Hillary just can't do that. Ever since she told us she's in it to win it, she has been shadow-boxing with herself rather than landing even a glancing blow on her rival candidates. Lately she's even given herself a few rights to the jaw. The "in it to win it" comment, which was part of her announcement and was supposed to show her grit, turned sour when Michelle Obama, who may turn out to be one of the Obama campaigns greatest strengths, declared, "This race is not about winning, because winning isn't enough nowadays. Winning without dignity, winning it without honor, winning without authenticity and truth is not winning at all, and we're not in it for that." That's good rhetoric, and it made Hillary look not tough, but self-serving.

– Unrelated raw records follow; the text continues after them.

(** C7: on a system with [k] registered sections, whatever the calls of
    [registerSection] that led to it, [setupMorphingTransitions] creates
    exactly [max (k - 1) 0] timelines, one for each pair of neighbours of
    the section map, in the order of registration: its callbacks hold the
    entries of the two sections and its trigger is the element of the
    second.  No timeline joins two sections that are not neighbours, and
    with fewer than two sections there is none. *)
Theorem setupMorphingTransitions_neighbours :
  forall (v : option Visualizer) (b : Browser) (regs : list (string * Config)),
    timelines (events_of (MTS.setupMorphingTransitions (registered v b regs))) =
      map (fun ft => MTS.scrollTrigger (fst ft) (snd ft))
        (consecutive (map snd (sectionConfigs (self (registered v b regs))))) /\
    Z.of_nat
      (List.length
         (timelines (events_of (MTS.setupMorphingTransitions (registered v b regs))))) =
      Z.max
        (Z.of_nat (List.length (map_keys (sectionConfigs (self (registered v b regs)))))
         - 1) 0 /\
    (forall tr,
        In tr (timelines (events_of (MTS.setupMorphingTransitions (registered v b regs)))) ->
        trigger tr = section (capturedTo tr) /\
        exists i,
          nth_error (map snd (sectionConfigs (self (registered v b regs)))) i =
            Some (capturedFrom tr) /\
          nth_error (map snd (sectionConfigs (self (registered v b regs)))) (S i) =
            Some (capturedTo tr)) /\
    ((List.length (map_keys (sectionConfigs (self (registered v b regs)))) < 2)%nat ->
     timelines (events_of (MTS.setupMorphingTransitions (registered v b regs))) = []).
Proof.
  intros v b regs.
  pose proof (@timelines_setupMorphingTransitions _ (registered_NoDup v b regs)) as Heq.
  set (st := registered v b regs) in *.
  assert (Hlen : List.length (timelines (events_of (MTS.setupMorphingTransitions st))) =
                 (List.length (map_keys (sectionConfigs (self st))) - 1)%nat).
  { rewrite Heq, length_map, consecutive_length. unfold map_keys.
    rewrite !length_map. reflexivity. }
  split; [exact Heq |].
  split; [rewrite Hlen; lia |].
  split.
  - intros tr Htr. rewrite Heq in Htr. apply in_map_iff in Htr.
    destruct Htr as ([f t] & <- & Hin). simpl.
    split; [reflexivity |]. apply consecutive_nth_error. exact Hin.
  - intros Hk.
    destruct (timelines (events_of (MTS.setupMorphingTransitions st)));
      [reflexivity | simpl in Hlen; lia].
Qed.

End TransitionsClaim.

(** ** Initialization of the application *)

Section Initialization.

Lemma tbind_eval {S A B : Type} (m : T S A) (k : A -> T S B) (st st1 st2 : S)
    (a : A) (c : Completion B) (ev1 ev2 : list Event) :
  m st = (Normal a, st1, ev1) ->
  k a st1 = (c, st2, ev2) ->
  tbind m k st = (c, st2, ev1 ++ ev2).
Proof. intros Hm Hk. unfold tbind. rewrite Hm, Hk. reflexivity. Qed.

Lemma tbind_throw_eval {S A B : Type} (m : T S A) (k : A -> T S B) (st st1 : S)
    (e : string) (ev1 : list Event) :
  m st = (Throw e, st1, ev1) ->
  tbind m k st = (Throw e, st1, ev1).
Proof. intros Hm. unfold tbind. rewrite Hm. reflexivity. Qed.

Lemma try_catch_eval {S : Type} (body : T S unit) (handler : string -> T S unit)
    (st st1 st2 : S) (e : string) (c : Completion unit) (ev1 ev2 : list Event) :
  body st = (Throw e, st1, ev1) ->
  handler e st1 = (c, st2, ev2) ->
  try_catch body handler st = (c, st2, ev1 ++ ev2).
Proof. intros Hb Hh. unfold try_catch. rewrite Hb, Hh. reflexivity. Qed.

(** One statement that completes normally, then the rest. *)
Ltac run_statement := eapply tbind_eval; [reflexivity | cbv beta].

Lemma App_initialize_body_without_webgl (st : App.AppState) (v : Visualizer) :
  App.newWorkingQuantumVisualizer (App.page st) "quantum-background" = Normal v ->
  gl v = false ->
  App.initialize_body st =
  (Throw "Failed to create WebGL context",
   App.mkAppState
     (App.mkApplication (Some v) (App.morphingSystem (App.app st))
        (App.isInitialized (App.app st)))
     (App.page st),
   [LoggerInfo "🌌 Creating WorkingQuantumVisualizer...";
    NewVisualizer "quantum-background"]).
Proof.
  intros Hnew Hgl. unfold App.initialize_body.
  eapply eq_trans.
  - run_statement. run_statement.
    eapply tbind_eval; [rewrite Hnew; reflexivity | cbv beta].
    run_statement. run_statement.
    eapply tbind_throw_eval. rewrite Hgl. reflexivity.
  - reflexivity.
Qed.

When she ran for senator in New York the first time, Hillary went around the state on a Listening Tour. She scored points with voters, who thought she really wanted to hear their concerns. Well, she hasn't been doing much listening so far in this campaign (unless it is to her Hillary Corps of advisers who are united in believing she is the smartest woman in the world). Rather, she is talking, and talking too darn much — from her southern drawl in Selma to comparing herself to JFK (as Dick Morris said, "So now she's Catholic?") to her "vast Right Wing Conspiracy" comment this past weekend in New Hampshire. Every time she overdoes it in one way or another, fudges it a little, or pumps up the paranoia, she proves she is not, as she sometimes likes to style herself, the least-known famous person in politics. Nope, she has just keeps reminding us she is the Hillary we all know so well and whose many past misdeeds are so very easy to remember.

She still tops the polls, but Obama is gaining on her, as much because of her flaws as his presumed virtues. And even though Republican voters may not be thrilled by their own front-runners, Hillary is demonstrating that, even if she is ultimately the candidate, she could well manage to defeat herself, no matter who opposes her.

For years we have been hearing how divisive she is, that there are those who love her and those who hate her and not many in between. But that might not be the point at all. The vast middle of voters really don't have particularly intense convictions. Putting both politics and policies aside, they just want to like the person they vote for. And during the first weeks of Campaign 2008, Hillary is demonstrating she remains seriously deficient in a key element for victory: the likeability factor.